• _WORK TO BE COMPLETED_: The lines below starting at the line containing "[undefined] argument. *)" and ending at the line containing "departureSeconds)" are to be repeated exactly, with both ends kept and nothing else added.
*** EXERCISE DATA
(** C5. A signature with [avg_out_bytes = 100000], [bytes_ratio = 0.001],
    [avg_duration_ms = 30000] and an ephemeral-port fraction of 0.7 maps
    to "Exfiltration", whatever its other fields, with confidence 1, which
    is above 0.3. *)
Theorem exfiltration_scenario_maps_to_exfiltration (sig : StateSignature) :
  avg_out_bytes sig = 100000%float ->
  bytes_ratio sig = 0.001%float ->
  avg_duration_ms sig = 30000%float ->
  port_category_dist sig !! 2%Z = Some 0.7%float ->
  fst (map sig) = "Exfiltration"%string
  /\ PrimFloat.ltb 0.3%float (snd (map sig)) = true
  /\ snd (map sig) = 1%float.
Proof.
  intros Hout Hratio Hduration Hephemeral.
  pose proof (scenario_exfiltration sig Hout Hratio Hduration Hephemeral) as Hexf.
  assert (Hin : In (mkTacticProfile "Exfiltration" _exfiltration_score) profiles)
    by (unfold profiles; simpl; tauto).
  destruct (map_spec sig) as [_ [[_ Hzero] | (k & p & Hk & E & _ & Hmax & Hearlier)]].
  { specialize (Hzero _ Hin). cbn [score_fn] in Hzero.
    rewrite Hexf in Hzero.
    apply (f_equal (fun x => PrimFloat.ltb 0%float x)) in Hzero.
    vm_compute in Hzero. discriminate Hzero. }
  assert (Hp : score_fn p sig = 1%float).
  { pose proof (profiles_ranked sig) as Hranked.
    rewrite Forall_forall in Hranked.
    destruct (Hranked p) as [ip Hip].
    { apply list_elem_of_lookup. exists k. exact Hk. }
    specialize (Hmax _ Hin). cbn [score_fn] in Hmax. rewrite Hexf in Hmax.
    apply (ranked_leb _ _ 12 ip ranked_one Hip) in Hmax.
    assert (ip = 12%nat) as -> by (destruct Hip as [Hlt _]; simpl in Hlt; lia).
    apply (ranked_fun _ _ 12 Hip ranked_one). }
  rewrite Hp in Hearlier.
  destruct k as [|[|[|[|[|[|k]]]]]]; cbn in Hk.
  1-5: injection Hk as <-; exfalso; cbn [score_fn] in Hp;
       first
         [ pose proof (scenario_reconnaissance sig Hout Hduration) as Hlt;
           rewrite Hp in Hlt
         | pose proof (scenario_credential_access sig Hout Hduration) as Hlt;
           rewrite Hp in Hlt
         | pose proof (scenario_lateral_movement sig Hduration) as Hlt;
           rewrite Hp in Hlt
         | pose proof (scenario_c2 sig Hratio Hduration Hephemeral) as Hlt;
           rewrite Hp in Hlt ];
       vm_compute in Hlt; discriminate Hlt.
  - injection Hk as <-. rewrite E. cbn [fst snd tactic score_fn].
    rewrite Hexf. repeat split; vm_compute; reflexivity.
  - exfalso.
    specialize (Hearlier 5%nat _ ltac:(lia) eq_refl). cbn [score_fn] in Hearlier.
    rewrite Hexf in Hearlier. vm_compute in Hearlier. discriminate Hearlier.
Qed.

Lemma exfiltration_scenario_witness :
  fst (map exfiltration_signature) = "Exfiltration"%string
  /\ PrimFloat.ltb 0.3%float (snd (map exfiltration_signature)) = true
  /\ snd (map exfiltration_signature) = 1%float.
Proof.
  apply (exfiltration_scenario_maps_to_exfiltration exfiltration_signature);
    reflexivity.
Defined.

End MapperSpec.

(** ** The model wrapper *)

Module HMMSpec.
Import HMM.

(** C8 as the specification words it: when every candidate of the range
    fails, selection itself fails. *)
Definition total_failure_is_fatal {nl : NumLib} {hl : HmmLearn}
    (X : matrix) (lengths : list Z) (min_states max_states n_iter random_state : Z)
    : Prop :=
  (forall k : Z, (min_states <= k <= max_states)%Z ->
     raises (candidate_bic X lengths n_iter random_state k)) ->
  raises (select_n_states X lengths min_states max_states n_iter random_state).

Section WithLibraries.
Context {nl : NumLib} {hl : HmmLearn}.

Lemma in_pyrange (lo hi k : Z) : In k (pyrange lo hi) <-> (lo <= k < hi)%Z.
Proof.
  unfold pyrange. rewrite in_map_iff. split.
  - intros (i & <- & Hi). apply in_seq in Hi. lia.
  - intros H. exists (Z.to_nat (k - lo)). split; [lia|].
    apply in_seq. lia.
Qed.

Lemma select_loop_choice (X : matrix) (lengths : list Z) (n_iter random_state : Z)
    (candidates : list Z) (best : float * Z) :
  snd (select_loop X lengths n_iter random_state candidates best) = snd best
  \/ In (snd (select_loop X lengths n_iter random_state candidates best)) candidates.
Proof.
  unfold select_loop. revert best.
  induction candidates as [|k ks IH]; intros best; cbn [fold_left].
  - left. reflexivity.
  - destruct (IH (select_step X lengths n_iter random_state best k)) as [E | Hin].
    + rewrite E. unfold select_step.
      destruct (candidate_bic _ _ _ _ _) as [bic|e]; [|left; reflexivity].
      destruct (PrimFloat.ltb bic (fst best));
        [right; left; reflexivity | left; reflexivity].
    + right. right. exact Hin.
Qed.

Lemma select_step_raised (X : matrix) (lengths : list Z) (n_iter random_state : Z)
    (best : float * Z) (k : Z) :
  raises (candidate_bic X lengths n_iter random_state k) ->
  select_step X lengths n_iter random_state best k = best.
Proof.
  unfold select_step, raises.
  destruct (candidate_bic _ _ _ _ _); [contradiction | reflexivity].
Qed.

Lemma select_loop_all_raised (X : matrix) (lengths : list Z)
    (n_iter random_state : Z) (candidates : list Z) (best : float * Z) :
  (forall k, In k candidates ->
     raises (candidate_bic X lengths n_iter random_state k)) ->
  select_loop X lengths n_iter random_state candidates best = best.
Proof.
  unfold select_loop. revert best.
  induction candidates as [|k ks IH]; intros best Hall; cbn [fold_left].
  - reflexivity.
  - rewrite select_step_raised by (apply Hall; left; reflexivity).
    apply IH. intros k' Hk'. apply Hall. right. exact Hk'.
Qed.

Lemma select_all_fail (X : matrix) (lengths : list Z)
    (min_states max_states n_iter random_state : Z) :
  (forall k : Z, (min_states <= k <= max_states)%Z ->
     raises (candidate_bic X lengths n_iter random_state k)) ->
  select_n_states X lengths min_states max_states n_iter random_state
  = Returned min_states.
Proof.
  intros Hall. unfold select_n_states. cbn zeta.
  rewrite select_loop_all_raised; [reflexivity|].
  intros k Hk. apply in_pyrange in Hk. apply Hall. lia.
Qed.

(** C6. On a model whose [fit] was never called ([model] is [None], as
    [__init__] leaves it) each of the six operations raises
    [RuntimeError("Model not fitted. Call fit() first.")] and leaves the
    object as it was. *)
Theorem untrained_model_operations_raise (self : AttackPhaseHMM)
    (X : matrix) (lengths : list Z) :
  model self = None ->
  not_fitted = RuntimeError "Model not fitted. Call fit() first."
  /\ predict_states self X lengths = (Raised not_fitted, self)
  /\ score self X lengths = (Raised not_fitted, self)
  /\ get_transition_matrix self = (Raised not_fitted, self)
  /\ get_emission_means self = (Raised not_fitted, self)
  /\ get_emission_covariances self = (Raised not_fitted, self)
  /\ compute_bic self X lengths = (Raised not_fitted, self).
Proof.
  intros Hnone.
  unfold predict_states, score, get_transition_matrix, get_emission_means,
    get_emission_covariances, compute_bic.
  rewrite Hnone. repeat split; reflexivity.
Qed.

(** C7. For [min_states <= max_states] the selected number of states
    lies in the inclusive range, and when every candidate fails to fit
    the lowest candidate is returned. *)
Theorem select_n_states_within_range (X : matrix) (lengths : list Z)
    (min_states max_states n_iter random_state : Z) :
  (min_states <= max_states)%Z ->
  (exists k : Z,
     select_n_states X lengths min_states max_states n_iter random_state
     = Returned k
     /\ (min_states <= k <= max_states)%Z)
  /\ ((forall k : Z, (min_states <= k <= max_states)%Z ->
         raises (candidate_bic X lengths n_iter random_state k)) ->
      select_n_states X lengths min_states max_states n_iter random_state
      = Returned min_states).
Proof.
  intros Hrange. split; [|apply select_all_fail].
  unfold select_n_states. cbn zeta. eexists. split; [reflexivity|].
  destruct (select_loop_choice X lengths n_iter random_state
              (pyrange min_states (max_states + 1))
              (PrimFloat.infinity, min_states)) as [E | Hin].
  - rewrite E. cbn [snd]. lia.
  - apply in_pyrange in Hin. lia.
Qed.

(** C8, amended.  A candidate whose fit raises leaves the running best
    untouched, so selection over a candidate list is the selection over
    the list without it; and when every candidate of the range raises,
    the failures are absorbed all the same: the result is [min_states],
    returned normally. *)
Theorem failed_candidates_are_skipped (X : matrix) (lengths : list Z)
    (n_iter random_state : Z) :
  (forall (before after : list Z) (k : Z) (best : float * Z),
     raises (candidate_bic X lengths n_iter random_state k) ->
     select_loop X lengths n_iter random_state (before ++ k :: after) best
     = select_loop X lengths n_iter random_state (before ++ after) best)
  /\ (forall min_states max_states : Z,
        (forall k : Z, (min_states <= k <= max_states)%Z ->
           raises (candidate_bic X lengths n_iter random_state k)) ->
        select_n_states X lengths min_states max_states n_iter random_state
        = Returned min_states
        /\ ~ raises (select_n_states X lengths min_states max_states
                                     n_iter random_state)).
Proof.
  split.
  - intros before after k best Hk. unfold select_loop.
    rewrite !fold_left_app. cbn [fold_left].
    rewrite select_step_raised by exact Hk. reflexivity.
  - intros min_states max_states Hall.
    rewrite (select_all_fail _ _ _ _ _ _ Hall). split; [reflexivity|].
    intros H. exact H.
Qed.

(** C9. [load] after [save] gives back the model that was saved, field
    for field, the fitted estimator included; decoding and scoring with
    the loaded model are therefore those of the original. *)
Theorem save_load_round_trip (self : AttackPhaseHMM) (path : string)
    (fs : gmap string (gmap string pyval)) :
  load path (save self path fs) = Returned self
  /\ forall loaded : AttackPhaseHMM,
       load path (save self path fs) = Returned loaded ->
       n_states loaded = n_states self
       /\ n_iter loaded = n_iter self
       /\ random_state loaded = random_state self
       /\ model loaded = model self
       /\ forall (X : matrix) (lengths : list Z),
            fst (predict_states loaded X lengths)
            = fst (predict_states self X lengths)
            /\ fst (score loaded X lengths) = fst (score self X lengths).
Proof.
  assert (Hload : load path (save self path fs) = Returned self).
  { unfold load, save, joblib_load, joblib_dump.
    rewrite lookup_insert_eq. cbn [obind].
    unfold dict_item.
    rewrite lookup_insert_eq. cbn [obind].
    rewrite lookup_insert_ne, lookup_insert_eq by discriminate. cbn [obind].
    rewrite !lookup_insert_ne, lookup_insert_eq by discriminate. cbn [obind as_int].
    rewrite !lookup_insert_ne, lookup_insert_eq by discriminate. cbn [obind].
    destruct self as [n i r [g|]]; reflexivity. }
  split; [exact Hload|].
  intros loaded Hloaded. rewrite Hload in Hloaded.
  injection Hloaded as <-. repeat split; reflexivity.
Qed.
******
*** EXERCISE DATA
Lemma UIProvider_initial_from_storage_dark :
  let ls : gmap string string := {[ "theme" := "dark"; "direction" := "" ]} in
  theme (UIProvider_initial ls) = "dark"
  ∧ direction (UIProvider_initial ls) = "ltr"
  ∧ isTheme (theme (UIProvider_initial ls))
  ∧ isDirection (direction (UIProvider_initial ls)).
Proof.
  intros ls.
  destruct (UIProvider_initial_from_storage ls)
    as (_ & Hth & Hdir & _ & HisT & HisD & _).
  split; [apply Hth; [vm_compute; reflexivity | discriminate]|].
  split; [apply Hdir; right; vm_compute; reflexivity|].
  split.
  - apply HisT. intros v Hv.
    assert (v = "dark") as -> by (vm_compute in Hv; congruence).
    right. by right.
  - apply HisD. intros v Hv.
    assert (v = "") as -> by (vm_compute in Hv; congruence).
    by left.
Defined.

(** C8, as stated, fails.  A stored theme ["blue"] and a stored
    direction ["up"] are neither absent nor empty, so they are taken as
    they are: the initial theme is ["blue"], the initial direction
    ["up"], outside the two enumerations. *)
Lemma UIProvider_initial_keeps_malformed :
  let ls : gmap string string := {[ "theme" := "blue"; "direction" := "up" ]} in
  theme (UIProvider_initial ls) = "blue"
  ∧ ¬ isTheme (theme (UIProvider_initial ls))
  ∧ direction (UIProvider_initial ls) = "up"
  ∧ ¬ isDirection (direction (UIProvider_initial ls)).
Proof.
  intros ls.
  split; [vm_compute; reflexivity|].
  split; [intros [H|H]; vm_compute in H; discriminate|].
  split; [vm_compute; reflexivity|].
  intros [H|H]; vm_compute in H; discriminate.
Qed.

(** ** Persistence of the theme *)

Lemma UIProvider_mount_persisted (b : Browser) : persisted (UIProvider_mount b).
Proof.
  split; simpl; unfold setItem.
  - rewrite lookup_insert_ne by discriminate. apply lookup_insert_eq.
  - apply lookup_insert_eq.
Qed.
******
*** EXERCISE DATA
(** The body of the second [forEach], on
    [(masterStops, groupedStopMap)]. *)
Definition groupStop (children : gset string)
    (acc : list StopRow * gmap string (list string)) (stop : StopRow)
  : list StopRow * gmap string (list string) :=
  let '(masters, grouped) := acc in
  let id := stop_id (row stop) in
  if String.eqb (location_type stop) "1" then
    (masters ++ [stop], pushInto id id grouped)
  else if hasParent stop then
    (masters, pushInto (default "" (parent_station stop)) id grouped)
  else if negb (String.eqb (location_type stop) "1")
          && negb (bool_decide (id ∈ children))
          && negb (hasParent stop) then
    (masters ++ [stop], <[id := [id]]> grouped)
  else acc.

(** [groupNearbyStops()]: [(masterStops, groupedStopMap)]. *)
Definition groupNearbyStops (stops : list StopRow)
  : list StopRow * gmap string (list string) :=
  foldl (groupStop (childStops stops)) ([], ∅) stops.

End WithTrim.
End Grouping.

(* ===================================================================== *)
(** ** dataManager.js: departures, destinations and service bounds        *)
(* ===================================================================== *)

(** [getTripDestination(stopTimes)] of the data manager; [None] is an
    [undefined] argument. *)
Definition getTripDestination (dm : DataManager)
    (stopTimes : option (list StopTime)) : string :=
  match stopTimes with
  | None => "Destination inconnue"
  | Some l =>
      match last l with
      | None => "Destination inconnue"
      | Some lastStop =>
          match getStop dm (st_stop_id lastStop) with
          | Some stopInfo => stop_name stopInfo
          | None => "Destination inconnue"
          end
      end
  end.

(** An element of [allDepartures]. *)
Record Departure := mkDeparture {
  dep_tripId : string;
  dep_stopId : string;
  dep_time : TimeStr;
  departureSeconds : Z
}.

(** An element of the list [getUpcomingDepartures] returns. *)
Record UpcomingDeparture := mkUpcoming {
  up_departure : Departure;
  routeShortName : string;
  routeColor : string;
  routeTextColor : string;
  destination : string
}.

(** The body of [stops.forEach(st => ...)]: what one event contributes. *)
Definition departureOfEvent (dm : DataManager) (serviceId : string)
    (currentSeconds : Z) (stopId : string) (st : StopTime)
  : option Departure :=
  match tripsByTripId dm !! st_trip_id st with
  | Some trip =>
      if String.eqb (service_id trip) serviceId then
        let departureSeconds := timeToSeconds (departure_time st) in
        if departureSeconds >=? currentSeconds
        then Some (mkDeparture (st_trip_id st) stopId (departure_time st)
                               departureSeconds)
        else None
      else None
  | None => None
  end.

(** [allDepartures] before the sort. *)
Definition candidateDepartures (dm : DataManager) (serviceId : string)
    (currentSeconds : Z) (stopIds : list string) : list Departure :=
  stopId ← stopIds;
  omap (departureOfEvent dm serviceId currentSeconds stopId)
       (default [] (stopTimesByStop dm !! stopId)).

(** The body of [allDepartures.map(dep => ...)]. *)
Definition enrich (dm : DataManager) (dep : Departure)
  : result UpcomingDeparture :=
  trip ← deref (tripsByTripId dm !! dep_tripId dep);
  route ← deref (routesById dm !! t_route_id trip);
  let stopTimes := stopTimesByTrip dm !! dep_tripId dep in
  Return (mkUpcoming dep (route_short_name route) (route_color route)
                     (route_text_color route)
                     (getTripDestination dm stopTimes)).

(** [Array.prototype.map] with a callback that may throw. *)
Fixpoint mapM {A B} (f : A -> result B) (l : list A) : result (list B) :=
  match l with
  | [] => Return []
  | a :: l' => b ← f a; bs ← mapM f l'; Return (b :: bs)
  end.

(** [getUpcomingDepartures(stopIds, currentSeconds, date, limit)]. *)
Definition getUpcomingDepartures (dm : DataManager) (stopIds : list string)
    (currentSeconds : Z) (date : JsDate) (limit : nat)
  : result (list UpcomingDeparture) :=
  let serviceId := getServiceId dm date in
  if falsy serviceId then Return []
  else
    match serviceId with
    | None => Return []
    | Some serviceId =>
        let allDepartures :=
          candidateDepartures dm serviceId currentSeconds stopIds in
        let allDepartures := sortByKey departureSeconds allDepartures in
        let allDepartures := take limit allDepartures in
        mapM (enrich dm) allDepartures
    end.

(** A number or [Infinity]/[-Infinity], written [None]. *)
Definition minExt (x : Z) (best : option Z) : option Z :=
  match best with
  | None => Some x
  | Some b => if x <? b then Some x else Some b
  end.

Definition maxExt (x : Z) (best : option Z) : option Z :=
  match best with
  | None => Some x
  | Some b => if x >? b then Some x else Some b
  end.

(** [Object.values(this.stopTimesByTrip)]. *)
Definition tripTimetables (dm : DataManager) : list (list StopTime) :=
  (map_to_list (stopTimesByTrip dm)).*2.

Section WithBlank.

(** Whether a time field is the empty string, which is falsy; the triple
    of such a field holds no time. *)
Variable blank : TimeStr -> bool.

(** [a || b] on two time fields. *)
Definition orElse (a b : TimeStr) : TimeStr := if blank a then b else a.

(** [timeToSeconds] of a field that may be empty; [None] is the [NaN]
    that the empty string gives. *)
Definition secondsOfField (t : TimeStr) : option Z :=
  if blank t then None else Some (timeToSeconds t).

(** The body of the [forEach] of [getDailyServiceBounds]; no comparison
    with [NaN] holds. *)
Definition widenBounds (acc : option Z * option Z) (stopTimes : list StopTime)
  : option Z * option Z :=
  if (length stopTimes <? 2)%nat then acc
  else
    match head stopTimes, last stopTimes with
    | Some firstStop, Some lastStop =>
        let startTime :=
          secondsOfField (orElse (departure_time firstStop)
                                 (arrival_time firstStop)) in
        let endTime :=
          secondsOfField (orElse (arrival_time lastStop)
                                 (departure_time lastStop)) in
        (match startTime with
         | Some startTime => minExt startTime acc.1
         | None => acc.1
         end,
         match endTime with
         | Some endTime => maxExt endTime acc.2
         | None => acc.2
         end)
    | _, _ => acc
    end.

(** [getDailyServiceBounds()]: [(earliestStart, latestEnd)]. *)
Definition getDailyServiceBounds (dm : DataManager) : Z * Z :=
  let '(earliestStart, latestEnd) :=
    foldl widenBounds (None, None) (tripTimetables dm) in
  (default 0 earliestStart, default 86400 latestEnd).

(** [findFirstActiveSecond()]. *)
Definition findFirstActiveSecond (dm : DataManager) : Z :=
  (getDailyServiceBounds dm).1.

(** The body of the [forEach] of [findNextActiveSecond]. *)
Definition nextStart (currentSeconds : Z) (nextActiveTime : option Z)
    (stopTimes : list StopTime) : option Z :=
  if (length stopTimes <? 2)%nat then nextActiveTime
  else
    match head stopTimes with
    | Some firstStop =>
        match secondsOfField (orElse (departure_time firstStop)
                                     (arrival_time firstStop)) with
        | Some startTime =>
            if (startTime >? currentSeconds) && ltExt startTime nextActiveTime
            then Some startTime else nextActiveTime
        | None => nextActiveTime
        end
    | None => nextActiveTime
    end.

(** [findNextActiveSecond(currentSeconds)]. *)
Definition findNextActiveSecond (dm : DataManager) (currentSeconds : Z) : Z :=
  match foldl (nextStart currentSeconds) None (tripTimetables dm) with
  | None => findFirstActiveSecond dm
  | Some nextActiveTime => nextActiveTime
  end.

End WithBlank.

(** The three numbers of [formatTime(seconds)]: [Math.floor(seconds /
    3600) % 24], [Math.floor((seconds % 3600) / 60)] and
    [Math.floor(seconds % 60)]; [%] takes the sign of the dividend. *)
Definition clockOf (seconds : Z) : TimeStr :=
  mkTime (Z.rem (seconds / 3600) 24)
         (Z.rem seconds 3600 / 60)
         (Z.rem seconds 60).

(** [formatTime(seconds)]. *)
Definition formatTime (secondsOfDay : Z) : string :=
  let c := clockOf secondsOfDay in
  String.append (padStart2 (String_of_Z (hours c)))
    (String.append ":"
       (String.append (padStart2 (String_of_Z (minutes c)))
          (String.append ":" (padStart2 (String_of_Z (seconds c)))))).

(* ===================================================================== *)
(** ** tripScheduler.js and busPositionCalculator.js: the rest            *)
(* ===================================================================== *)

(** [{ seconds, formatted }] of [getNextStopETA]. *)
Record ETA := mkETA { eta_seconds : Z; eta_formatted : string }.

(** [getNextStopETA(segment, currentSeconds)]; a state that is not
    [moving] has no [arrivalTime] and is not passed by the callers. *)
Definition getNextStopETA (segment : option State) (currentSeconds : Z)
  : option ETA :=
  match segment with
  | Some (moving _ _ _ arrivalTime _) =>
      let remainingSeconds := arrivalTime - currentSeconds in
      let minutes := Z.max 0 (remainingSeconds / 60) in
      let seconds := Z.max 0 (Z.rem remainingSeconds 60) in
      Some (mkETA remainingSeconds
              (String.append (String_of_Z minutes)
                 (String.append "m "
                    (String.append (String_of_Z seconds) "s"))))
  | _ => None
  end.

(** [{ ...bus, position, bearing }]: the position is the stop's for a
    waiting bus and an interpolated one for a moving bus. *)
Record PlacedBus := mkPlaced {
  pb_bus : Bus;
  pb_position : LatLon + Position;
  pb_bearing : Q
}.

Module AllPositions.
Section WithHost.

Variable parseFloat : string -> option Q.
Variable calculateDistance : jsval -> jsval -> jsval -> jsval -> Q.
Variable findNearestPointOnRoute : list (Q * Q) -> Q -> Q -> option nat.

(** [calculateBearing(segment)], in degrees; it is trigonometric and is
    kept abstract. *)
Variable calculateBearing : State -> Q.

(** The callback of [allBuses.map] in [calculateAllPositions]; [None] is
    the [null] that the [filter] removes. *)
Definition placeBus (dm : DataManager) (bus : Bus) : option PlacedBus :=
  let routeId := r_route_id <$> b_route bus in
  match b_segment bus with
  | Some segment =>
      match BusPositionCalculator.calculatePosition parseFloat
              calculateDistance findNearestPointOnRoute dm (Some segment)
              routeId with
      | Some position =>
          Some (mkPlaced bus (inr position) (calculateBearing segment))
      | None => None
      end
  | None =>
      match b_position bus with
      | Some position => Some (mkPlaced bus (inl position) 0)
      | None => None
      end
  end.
******
• _ANSWER TO THIS TASK_:
    [undefined] argument. *)
Definition getTripDestination (dm : DataManager)
    (stopTimes : option (list StopTime)) : string :=
  match stopTimes with
  | None => "Destination inconnue"
  | Some l =>
      match last l with
      | None => "Destination inconnue"
      | Some lastStop =>
          match getStop dm (st_stop_id lastStop) with
          | Some stopInfo => stop_name stopInfo
          | None => "Destination inconnue"
          end
      end
  end.

(** An element of [allDepartures]. *)
Record Departure := mkDeparture {
  dep_tripId : string;
  dep_stopId : string;
  dep_time : TimeStr;
  departureSeconds : Z
}.

(** An element of the list [getUpcomingDepartures] returns. *)
Record UpcomingDeparture := mkUpcoming {
  up_departure : Departure;
  routeShortName : string;
  routeColor : string;
  routeTextColor : string;
  destination : string
}.

(** The body of [stops.forEach(st => ...)]: what one event contributes. *)
Definition departureOfEvent (dm : DataManager) (serviceId : string)
    (currentSeconds : Z) (stopId : string) (st : StopTime)
  : option Departure :=
  match tripsByTripId dm !! st_trip_id st with
  | Some trip =>
      if String.eqb (service_id trip) serviceId then
        let departureSeconds := timeToSeconds (departure_time st) in
        if departureSeconds >=? currentSeconds
        then Some (mkDeparture (st_trip_id st) stopId (departure_time st)
                               departureSeconds)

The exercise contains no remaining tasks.